Ten Things I Learned from Living on a Farm

living on a farm

Living on a farm is very different from living in the city. You’re a lot closer to the land and the cycle of life. Things are harder, take longer, and are also quieter. Lots of people say that it’s their dream, but is it really? Here are 10 things I’ve learned from living on a farm to help you decide if it’s right for you.

Poop Happens!

When you live in the city, you use the bathroom, flush, and never think about it again. The waste goes somewhere and becomes someone else’s problem. Not so in the country if you have animals. If you don’t do something with it, it can attract flies and disease. E coli and nitrates can contaminate wells, waterways, and drinking water. Some people think that because it’s natural and biodegradable you can just leave it there for Nature to care for. Not so.

Life is Fragile

I have goats, guinea fowl, chickens, rabbits, cats, and dogs. Something is always breeding, and not everybody makes it. When you are that close to death, you appreciate it in a way that you might not otherwise. Each healthy birth is a celebrated miracle. Each death is a reminder that nothing is guaranteed. Everything ends. It prepares you for your own inevitable end.

Things Take Time

It takes a lot of foresight to plant a tree that you will never see fully grown. It takes patience to wait for a seed to turn into a tomato. When the winter is deep and long, you know that the sun will return, but it will take time. So, when you don’t get the results you want right away from the rest of your life, waiting and persevering is okay. You know it’s just part of the process. You keep going and don’t expect things to happen over night.

The Sky is Magnificent!

You can see the sky in the city, but it’s not the same sky in the country. So who looks up in the city? Not many people. On a farm, you’re up before the sunrise often so you get to see the glorious colors light up the sky. You appreciate how quickly they change. Blink and you’ve missed it. And the nights are insanely wonderful too. The light and dark are different beasts here. You can really see them.

Time Management

I’m thirty minutes from everything but the basics. There is a post office, gas station, and carry out, but most everything else is at least thirty minutes away. It’s an hour if you really want to do decent shopping. So, you learn time management.
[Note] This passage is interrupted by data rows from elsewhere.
Lemma VARIANT2_SHUFFLE_eq mem i x y z c rev : pad_ok a mem -> (a =? CN_R) = false ->
  let m' := CnSpec.shuffle_add rev mem (Z.to_nat (lane a i)) x y z in
  VARIANT2_SHUFFLE a mem (Z.land i (mask a)) x y z c rev = Some (m', c) /\ pad_ok a m'.
Proof.
  intros Hm HR. cbv zeta. unfold VARIANT2_SHUFFLE. rewrite HR. change 0x10 with (16 * 1). change 0x20 with (16 * 2). change 0x30 with (16 * 3).
  replace (if rev then 16 * 3 else 16 * 1) with (16 * (if rev then 3 else 1)) by by destruct rev.
  replace (if rev then 16 * 1 else 16 * 3) with (16 * (if rev then 1 else 3)) by by destruct rev.
  assert (HL : forall k, 0 <= k < 4 -> load_at mem (Z.lxor (Z.land i (mask a)) (16 * k)) = Some (CnSpec.block mem (CnSpec.other (Z.to_nat (lane a i)) k))).
  { intros k Hk. destruct (other_lane i k Hk) as [-> Hq]. by apply load_block. }
  rewrite !HL by (destruct rev; lia). do 3 next.
  destruct (other_lane i 1) as [-> _]; [lia |]. destruct (other_lane i 2) as [-> _]; [lia |]. destruct (other_lane i 3) as [-> _]; [lia |].
  rewrite !add64_eq.
  destruct (shuffle_stores mem i (CnSpec.add64 (CnSpec.block mem (CnSpec.other (Z.to_nat (lane a i)) (if rev then 1 else 3))) z)
    (CnSpec.add64 (CnSpec.block mem (CnSpec.other (Z.to_nat (lane a i)) (if rev then 3 else 1))) y)
    (CnSpec.add64 (CnSpec.block mem (CnSpec.other (Z.to_nat (lane a i)) 2)) x)) as [Hp E]; [done | apply add64_vec .. |].
  rewrite E. unfold CnSpec.shuffle_add. by destruct rev.
Qed.

Lemma other_ne j k l : 0 <= k < 4 -> 0 <= l < 4 -> k <> l -> CnSpec.other j k <> CnSpec.other j l.
Proof.
  intros Hk Hl Hne E. apply Hne. unfold CnSpec.other in E.
  assert (forall c, 0 <= c < 4 -> 0 <= Z.lxor (Z.of_nat j) c) by (intros; apply Z.lxor_nonneg; lia).
  apply Z2Nat.inj in E; [| auto ..]. rewrite <- (Z.lxor_0_l k), <- (Z.lxor_0_l l), <- (Z.lxor_nilpotent (Z.of_nat j)), !Z.lxor_assoc. by rewrite E.
Qed.
Lemma block_insert_ne (mem : list m128i) q r x : q <> r -> CnSpec.block (<[q := x]> mem) r = CnSpec.block mem r.
Proof. intros H. unfold CnSpec.block. rewrite !nth_lookup. by rewrite list_lookup_insert_ne. Qed.
Lemma block_insert_eq (mem : list m128i) q x : (q < length mem)%nat -> CnSpec.block (<[q := x]> mem) q = x.
Proof. intros H. unfold CnSpec.block. rewrite nth_lookup. by rewrite list_lookup_insert_eq. Qed.

(** The shuffle that also mixes the product into the group. *)
Lemma VARIANT2_SHUFFLE2_eq mem i x y z hi lo rev (j := Z.to_nat (lane a i)) (product := M128 hi lo) :
  pad_ok a mem -> word 64 hi -> word 64 lo ->
  let pad1 := <[CnSpec.other j 1 := _mm_xor_si128 (CnSpec.block mem (CnSpec.other j 1)) product]> mem in
  let product' := _mm_xor_si128 product (CnSpec.block mem (CnSpec.other j 2)) in
  VARIANT2_SHUFFLE2 mem (Z.land i (mask a)) x y z hi lo rev
  = Some (CnSpec.shuffle_add rev pad1 j x y z, product'.(lo64), product'.(hi64)) /\
  pad_ok a (CnSpec.shuffle_add rev pad1 j x y z).
Proof.
  intros Hm Hh Hl. cbv zeta. unfold VARIANT2_SHUFFLE2. change 0x10 with (16 * 1). change 0x20 with (16 * 2). change 0x30 with (16 * 3).
  assert (HL : forall k, 0 <= k < 4 -> load_at mem (Z.lxor (Z.land i (mask a)) (16 * k)) = Some (CnSpec.block mem (CnSpec.other j k)) /\
    vec (CnSpec.block mem (CnSpec.other j k))).
  { intros k Hk. destruct (other_lane i k Hk) as [-> Hq]. by apply load_block. }
  destruct (HL 1) as [-> V1]; [lia |]. next. destruct (HL 2) as [-> V2]; [lia |]. next. destruct (HL 3) as [-> V3]; [lia |]. next. cbv zeta.
  destruct (other_lane i 1) as [-> R1]; [lia |]. destruct (other_lane i 2) as [-> _]; [lia |]. destruct (other_lane i 3) as [-> _]; [lia |].
  fold j in R1 |- *. rewrite !add64_eq. change (_mm_set_epi64x lo hi) with product.
  set (k1 := _mm_xor_si128 _ product).
  destruct (shuffle_stores mem i (CnSpec.add64 (if rev then k1 else CnSpec.block mem (CnSpec.other j 3)) z)
    (CnSpec.add64 (if rev then CnSpec.block mem (CnSpec.other j 3) else k1) y)
    (CnSpec.add64 (CnSpec.block mem (CnSpec.other j 2)) x)) as [Hp E]; [done | apply add64_vec .. |].
  fold j in Hp, E. rewrite E. unfold CnSpec.shuffle_add.
  rewrite block_insert_eq by (destruct Hm; lia). rewrite !(block_insert_ne mem (CnSpec.other j 1)) by (apply other_ne; lia).
  rewrite list_insert_insert_eq. by destruct rev.
Qed.

(** ** The halves of a turn *)

Lemma v2_flag : CnSpec.monero8 p = (BASE a =? CN_2) /\ CnSpec.monero7 p = (BASE a =? CN_1) /\ CnSpec.reversed p = reverse a.
Proof. done. Qed.

Lemma tweaked_eq y : vec y -> M128 y.(lo64) (tweak1 y.(hi64)) = vec_of_bytes (VARIANT1_1 (vec_bytes y)) /\ vec (vec_of_bytes (VARIANT1_1 (vec_bytes y))).
Proof.
  intros [V0 V1]. destruct (tweak1_value y.(lo64) y.(hi64) V0 V1) as [E W].
  unfold vec_bytes at 1 2. rewrite <- E. change (le_bytes 8 (lo64 y) ++ le_bytes 8 (tweak1 (hi64 y)))
    with (vec_bytes (M128 (lo64 y) (tweak1 (hi64 y)))). by rewrite vec_of_vec_bytes.
Qed.

(** The store of the first half, with the tweak or the shuffle of the variant. *)
Lemma first_store s t c (i := CnSpec.address p t.(CnSpec.a)) (x := _mm_xor_si128 s.(bx0) c)
    (v := if CnSpec.monero7 p then vec_of_bytes (VARIANT1_1 (vec_bytes x)) else x)
    (pad := if CnSpec.monero8 p then CnSpec.shuffle_add (CnSpec.reversed p) t.(CnSpec.pad) i t.(CnSpec.a) t.(CnSpec.b) t.(CnSpec.b1) else t.(CnSpec.pad)) :
  regs_inv a s -> related s t -> vec c ->
  exists m, (if (BASE a =? CN_1) || (BASE a =? CN_2)
    then cryptonight_monero_tweak a (Z.land s.(idx0) (MASK a)) s.(l0) (Z.land s.(idx0) (MASK a)) (_mm_set_epi64x s.(ah0) s.(al0)) s.(bx0) s.(bx1) c
    else m ← store_at s.(l0) (Z.land s.(idx0) (MASK a)) (_mm_xor_si128 s.(bx0) c); Some (m, c)) = Some (m, c) /\
  pad_ok a m /\ agree m (<[i := v]> pad).
Proof.
  intros [Hal Hah Hb0 Hb1 Hdv Hr Hm] [Ra Ri Rb R2 Rp] Vc. destruct plain_flags as (_ & _ & FR & _).
  assert (Vx : vec x) by by apply xor_vec.
  destruct (address_lane t.(CnSpec.a)) as [Ai Hi]. rewrite <- Ra in Ai at 2. cbn [lo64] in Ai. rewrite <- Ri in Ai. fold i in Ai, Hi.
  destruct (mask_lane a Ha s.(idx0)) as [E0 L0]. unfold MASK.
  assert (ST : forall mem y, pad_ok a mem -> vec y -> store_at mem (Z.land s.(idx0) (mask a)) y = Some (<[i := y]> mem) /\ pad_ok a (<[i := y]> mem)).
  { intros mem y Hp Vy. rewrite E0, Ai. by apply store_at_ok. }
  unfold v, pad. destruct v2_flag as (F8 & F7 & FV). rewrite F8, F7, FV. unfold cryptonight_monero_tweak.
  destruct (Z.eqb_spec (BASE a) CN_2) as [E2 | _].
  - rewrite E2. change (CN_2 =? CN_1) with false. cbn [orb].
    destruct (VARIANT2_SHUFFLE_eq s.(l0) s.(idx0) (_mm_set_epi64x s.(ah0) s.(al0)) s.(bx0) s.(bx1) c (reverse a) Hm FR) as [-> Hm'].
    next. fold x. destruct (ST _ x Hm' Vx) as [-> Hm2]. next. eexists. split; [reflexivity |]. split; [done |].
    rewrite <- Ai. destruct (R2 E2) as (<- & _ & _). rewrite <- Ra, <- Rb. apply agree_insert, agree_other; [done |].
    intros k Hk. rewrite Ai. by apply other_lane.
  - rewrite orb_false_r. destruct (BASE a =? CN_1).
    + cbv zeta. fold x. destruct (tweaked_eq x Vx) as [-> Vt]. destruct (ST _ _ Hm Vt) as [-> Hm2]. next.
      eexists. split; [reflexivity |]. split; [done |]. by apply agree_insert.
    + fold x. destruct (ST _ _ Hm Vx) as [-> Hm2]. next. eexists. split; [reflexivity |]. split; [done |]. by apply agree_insert.
Qed.

Lemma first_half_ok s t : regs_inv a s -> related s t ->
  exists m conc, first_half_turn A a s = Some (m, (CnSpec.first_half p t).1, conc) /\
    pad_ok a m /\ vec (CnSpec.first_half p t).1 /\ agree m (CnSpec.first_half p t).2.
Proof.
  intros Hs Hr. pose proof Hs as [Hal Hah Hb0 Hb1 Hdv Hrr Hm]. pose proof Hr as [Ra Ri Rb R2 Rp].
  destruct plain_flags as (_ & FX & _ & FT). unfold first_half_turn. rewrite FX, FT.
  destruct (mask_lane a Ha s.(idx0)) as [E0 L0]. destruct (address_lane t.(CnSpec.a)) as [Ai Hi].
  rewrite <- Ra in Ai at 2. cbn [lo64] in Ai. rewrite <- Ri in Ai.
  destruct (load_block s.(l0) (CnSpec.address p t.(CnSpec.a)) Hm Hi) as [EL VL].
  replace (16 * Z.of_nat (CnSpec.address p t.(CnSpec.a))) with (Z.land s.(idx0) (MASK a)) in EL by (unfold MASK; lia).
  rewrite (agree_block _ _ _ Rp Hi) in EL, VL. rewrite EL. next. set (x := CnSpec.block _ _) in *.
  assert (Ec : aesenc x (_mm_set_epi64x (ah0 s) (al0 s)) = CnSpec.aes_round x t.(CnSpec.a) /\ vec (CnSpec.aes_round x t.(CnSpec.a))).
  { assert (Va : vec (_mm_set_epi64x (ah0 s) (al0 s))) by done.
    unfold CnSpec.aes_round. rewrite <- Ra. change (M128 (al0 s) (ah0 s)) with (_mm_set_epi64x (ah0 s) (al0 s)).
    rewrite <- aesenc_ok by done. rewrite vec_of_vec_bytes by by apply aesenc_vec. split; [done | by apply aesenc_vec]. }
  destruct Ec as [-> Vc]. unfold CnSpec.first_half. fold x. cbn [fst snd]. set (c := CnSpec.aes_round x t.(CnSpec.a)) in *.
  destruct (first_store s t c Hs Hr Vc) as (m & -> & Hm' & Hag). next.
  exists m, s.(conc_var). rewrite Rb in Hag. done.
Qed.

(** The integer computations of a turn. *)
Definition small_root (t : CnSpec.loop_state) (c : m128i) : Prop := BASE a = CN_2 -> CnSpec.root_argument t c < sqrt_limit.
Lemma integer_turn code s t d c :
  regs_inv a s -> related s t -> vec c -> word 64 d -> small_root t c ->
  exists cl dv sq, variant_math a code s d c = Some (s.(al0), s.(ah0), cl, dv, sq, s.(r0)) /\ word 64 cl /\
    (if CnSpec.monero8 p then integer_math t.(CnSpec.division) t.(CnSpec.root) d c.(lo64) c.(hi64)
     else (d, t.(CnSpec.division), t.(CnSpec.root))) = (cl, if BASE a =? CN_2 then dv else t.(CnSpec.division), if BASE a =? CN_2 then u32 sq else t.(CnSpec.root)).
Proof.
  intros [Hal Hah Hb0 Hb1 Hdv Hrr Hm] [Ra Ri Rb R2 Rp] Vc Wd Hroot. destruct plain_flags as (_ & _ & FR & _).
  unfold variant_math. destruct v2_flag as (-> & _ & _). destruct (Z.eqb_spec (BASE a) CN_2) as [E2 | _].
  - unfold isR. rewrite FR. destruct (R2 E2) as (_ & Ed & Es). specialize (Hroot E2). unfold CnSpec.root_argument in Hroot. rewrite <- Ed, <- Es in Hroot. rewrite <- Ed, <- Es.
    destruct (integer_math_value s.(division_result) s.(sqrt_result) d c Hdv Wd Vc) as (sq' & H).
    unfold integer_math in *. cbv zeta in *. cbn [fst snd] in Hroot. destruct H as (-> & W1 & _ & _ & Esq). next.
    eexists _, _, _. split; [reflexivity |]. split; [done |]. by rewrite Esq.
  - by eexists _, _, _.
Qed.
You can’t just call in for take out or run to the store for ice cream. You have to plan. It’s better to get it all once and be done with it. Fortunately, I was a good planner anyway, but this definitely took it up a notch. You either learn to be efficient or tired!

We Generate a Ton of Trash

People are wasteful! I never knew how much trash I generated from single use bags or containers for things I’ve bought until I moved to the country. Here we have to deal with our own rubbish. If you generate a lot of trash, you have to figure out how to get rid of all that trash. So, living on a farm makes you downsize – a LOT. I wish that was something I was aware of sooner, but I am glad I got it now.

Toxins Poison Us

There is no safe way to get rid of toxins. What you put in the soil cycles back around to the food you eat and the water you drink. It’s really easy to have an “out of sight, out of mind” mentality, but we measure air quality and water quality because we are our own air and water management company. It matters what we buy and consume, so we have changed a lot to keep things cleaner and more natural.


I live far enough out that it’s hard to get services for really basic things. For example, I don’t have high speed internet. It’s incredibly hard to find an electrician or plumber. So, you have a lot of tools and figure stuff out. You have to. You end up with a lot of basic skills, then wonder why these types of thing aren’t taught in schools over data that most people will never use. School prepares us for work. Farming prepares you for life.

There are all kinds of medicines growing right outside the door. All kinds of wild food are within reach. Most of us will walk by without knowing or seeing it. Capable people are happy people.

We’re All Part of the Web of Life

In the city, you can get away with a lot of laziness. You can pay people to do what you don’t want to do. You can outsource a lot of your life. If you’re living on a farm and don’t do something here, it doesn’t get done. And you see the results of that. You can’t just not feed the animals or not maintain things. You have to be involved. Everyone depends on everyone else pulling their weight. You see how interconnected life is. It gives you a sense of responsibility and worth. What you do matters.

It’s Not About the Stuff

Whoever said, “He who dies with the most stuff wins” didn’t live on a farm. It’s not about the stuff. You can’t buy a gorgeous night sky. You can’t buy the feeling of watching a baby goat come into the world or leap into the air with the joy of being alive. When the first crocuses peak out of the snow or you stumble upon a bunch of wild mushrooms, the delight you feel can’t be gained from having a new car in the driveway or buying a Rolex. (Not that I have a Rolex). It’s a different existence. It’s a natural, connected one.

Living on a farm is tough. Not everyone can or wants to live such a life, but I highly recommend a visit. Fortunately there is a way that you can do it for a weekend and get a taste. Farmstays is a service that connects farm B&Bs to travelers. (I am sure there are other sites as well). You can help with farm chores or just enjoy the scenery. They exist all over the place. I did a farmstay near Salisbury, England. It was magnificent. We had fresh sausage and eggs for breakfast that was grown right there. I heartily encourage you to try it. I think you’ll like it.